**WHAT THE TASK ASKS**
The records below hold a stretch from the line with "Inv d → Worker_ok" through the line with "unfold mbind, tx_bind, gets, fail_if, found, modify, lift."; return exactly those lines, ends included, and nothing more.

**DATASET EXCERPTS**
(* ===== verification/Trial.v ===== *)
(** * Trial: the trial balance of the wallet

    The platform accounts of a project agree with its business records at all
    times: the customer balance is what was topped up minus refunds and
    usage, the revenue account is the usage, the clearing account is the cash
    and the pending account is the refunds the provider has not confirmed.
    [Wallet_ok] is the invariant; [view] is all it reads. *)

From S2P Require Import Prelude Domain Models Store Books Catalog Projection Ledger Reservations.
From S2P Require Import Review Wallet Maintenance Lifecycle Payments Alipay.
Local Open Scope Z_scope.

(** ** Totals *)

Definition entry_amount (name a : string) (e : LedgerEntry) : Z :=
  if str_eqb (le_billing_account_id e) a && str_eqb (le_ledger_account e) name
  then le_amount_microunits e else 0.

(** The balance of a platform account in the books of a billing account. *)
Definition account_total (name a : string) (d : Db) : Z :=
  zsum (entry_amount name a) (ledger_entries d).

Definition payment_project (os : gmap string Order) (p : Payment) : option string :=
  od_project_id <$> os !! py_order_id p.
Definition refund_project (os : gmap string Order) (ps : gmap string Payment) (r : Refund)
    : option string := ps !! rf_payment_id r ≫= payment_project os.

Definition topped_up_by (os : gmap string Order) (project : string) (p : Payment) : Z :=
  if bool_decide (payment_project os p = Some project)
  then py_amount p * MICROS_PER_MINOR_UNIT else 0.
Definition refunded_to (os : gmap string Order) (ps : gmap string Payment) (project : string)
    (states : list string) (r : Refund) : Z :=
  if bool_decide (refund_project os ps r = Some project) && str_in (rf_status r) states
  then rf_amount r * MICROS_PER_MINOR_UNIT else 0.
Definition usage_of (project : string) (u : UsageRow) : Z :=
  if str_eqb (us_project_id u) project then us_cost_microunits u else 0.
(** The worker never sticks.  In every database that satisfies the
    invariants, the holder of an unexpired lease can complete it: each event
    of the batch is there, in sequence, and valid against its source, so the
    completion commits, advances the position to the end of the lease and
    records one effect for every event of the batch. *)
Theorem complete_succeeds env processed finished lease d j :
  Inv d → Worker_ok d → jobs d !! ls_account lease = Some j →
  Z.of_nat (length (account_events (ls_account lease) d)) ≤ i64_max →
  lease_mismatch j lease (env_now env) = false →
  expired (jb_lease_until j) finished = false →
  ∃ d', complete_event_job json_sha256 env processed finished lease d
          = Ok ((ls_through lease, false), d') ∧
    Inv d' ∧ Worker_ok d' ∧
    (∃ j', jobs d' !! ls_account lease = Some j' ∧ jb_acknowledged j' = ls_through lease ∧
           jb_target_sequence j' = jb_target_sequence j) ∧
    (∀ s, is_Some (effects d' !! (ls_account lease, s)) ↔ 1 ≤ s ≤ ls_through lease).
Proof.
  intros HI HW Hj Hmax Hm Hexp. set (a := ls_account lease) in *.
  destruct (held_batch _ _ _ _ _ HI HW Hj Hm) as (Hs & Hlen & Hle & Hv & Hf).
  destruct (completed_ok _ _ _ _ _ processed finished HI HW Hj Hm) as [HI' HW'].
  exists (completed a j (ls_through lease) processed finished d).
  split; [|split; [done|split; [done|split]]].
  - pose proof (proj1 (lease_mismatch_false _ _ _) Hm) as (_ & _ & _ & _ & Hack & Hex & _ & Htgt).
    destruct (job_bounds _ _ _ _ HI Hj) as [Ht Ha].
    unfold complete_event_job, find_job, locked, find_job, put_job.
    unfold mbind, tx_bind, gets, fail_if, found, modify, lift. fold a. rewrite Hj. cbn [mret tx_ret].
    rewrite (proj2 (Z.leb_gt _ _)) by lia. cbn [andb]. rewrite Hj. cbn [mret tx_ret]. rewrite Hm.
    cbn [mret tx_ret].
    set (batch := event_batch a _ _ _ d) in *.
    rewrite (proj2 (Nat.eqb_neq (length batch) 0)) by lia.
    rewrite (proj2 (Nat.ltb_ge 100 (length batch))) by lia. cbn [orb mret tx_ret].
    rewrite check_batch_succeeds; [|rewrite Hs; f_equal; lia|lia..|done|done]. cbn [mret tx_ret fst snd].
    rewrite (proj2 (Z.eqb_eq _ _)) by lia. cbn [negb mret tx_ret].
    rewrite insert_effects_run; [| |].
    + cbn [mret tx_ret]. rewrite Hexp. cbn [mret tx_ret].
      replace (jb_acknowledged j + _) with (ls_through lease) by lia. done.
    + rewrite batch_effects_sequences, Hs. apply NoDup_seqZ.
    + intros s Hin. apply list_elem_of_fmap in Hin as (p & -> & Hp).
      apply list_elem_of_fmap in Hp as (e & -> & He). simpl.
      rewrite Forall_forall in Hf. specialize (Hf _ He). unfold fresh in Hf.
      destruct (batch_events _ _ _ _ _ _ He) as (_ & Hb & _). by rewrite Hb in Hf.
  - eexists. split; [apply lookup_insert_eq|done].
  - intros s. specialize (HW' a). unfold completed in HW' at 1. simpl in HW'.
    rewrite lookup_insert_eq in HW'. apply (jo_acknowledged _ _ _ HW').
Qed.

**SOLUTION**
  Inv d → Worker_ok d → jobs d !! ls_account lease = Some j →
  Z.of_nat (length (account_events (ls_account lease) d)) ≤ i64_max →
  lease_mismatch j lease (env_now env) = false →
  expired (jb_lease_until j) finished = false →
  ∃ d', complete_event_job json_sha256 env processed finished lease d
          = Ok ((ls_through lease, false), d') ∧
    Inv d' ∧ Worker_ok d' ∧
    (∃ j', jobs d' !! ls_account lease = Some j' ∧ jb_acknowledged j' = ls_through lease ∧
           jb_target_sequence j' = jb_target_sequence j) ∧
    (∀ s, is_Some (effects d' !! (ls_account lease, s)) ↔ 1 ≤ s ≤ ls_through lease).
Proof.
  intros HI HW Hj Hmax Hm Hexp. set (a := ls_account lease) in *.
  destruct (held_batch _ _ _ _ _ HI HW Hj Hm) as (Hs & Hlen & Hle & Hv & Hf).
  destruct (completed_ok _ _ _ _ _ processed finished HI HW Hj Hm) as [HI' HW'].
  exists (completed a j (ls_through lease) processed finished d).
  split; [|split; [done|split; [done|split]]].
  - pose proof (proj1 (lease_mismatch_false _ _ _) Hm) as (_ & _ & _ & _ & Hack & Hex & _ & Htgt).
    destruct (job_bounds _ _ _ _ HI Hj) as [Ht Ha].
    unfold complete_event_job, find_job, locked, find_job, put_job.
    unfold mbind, tx_bind, gets, fail_if, found, modify, lift. fold a. rewrite Hj. cbn [mret tx_ret].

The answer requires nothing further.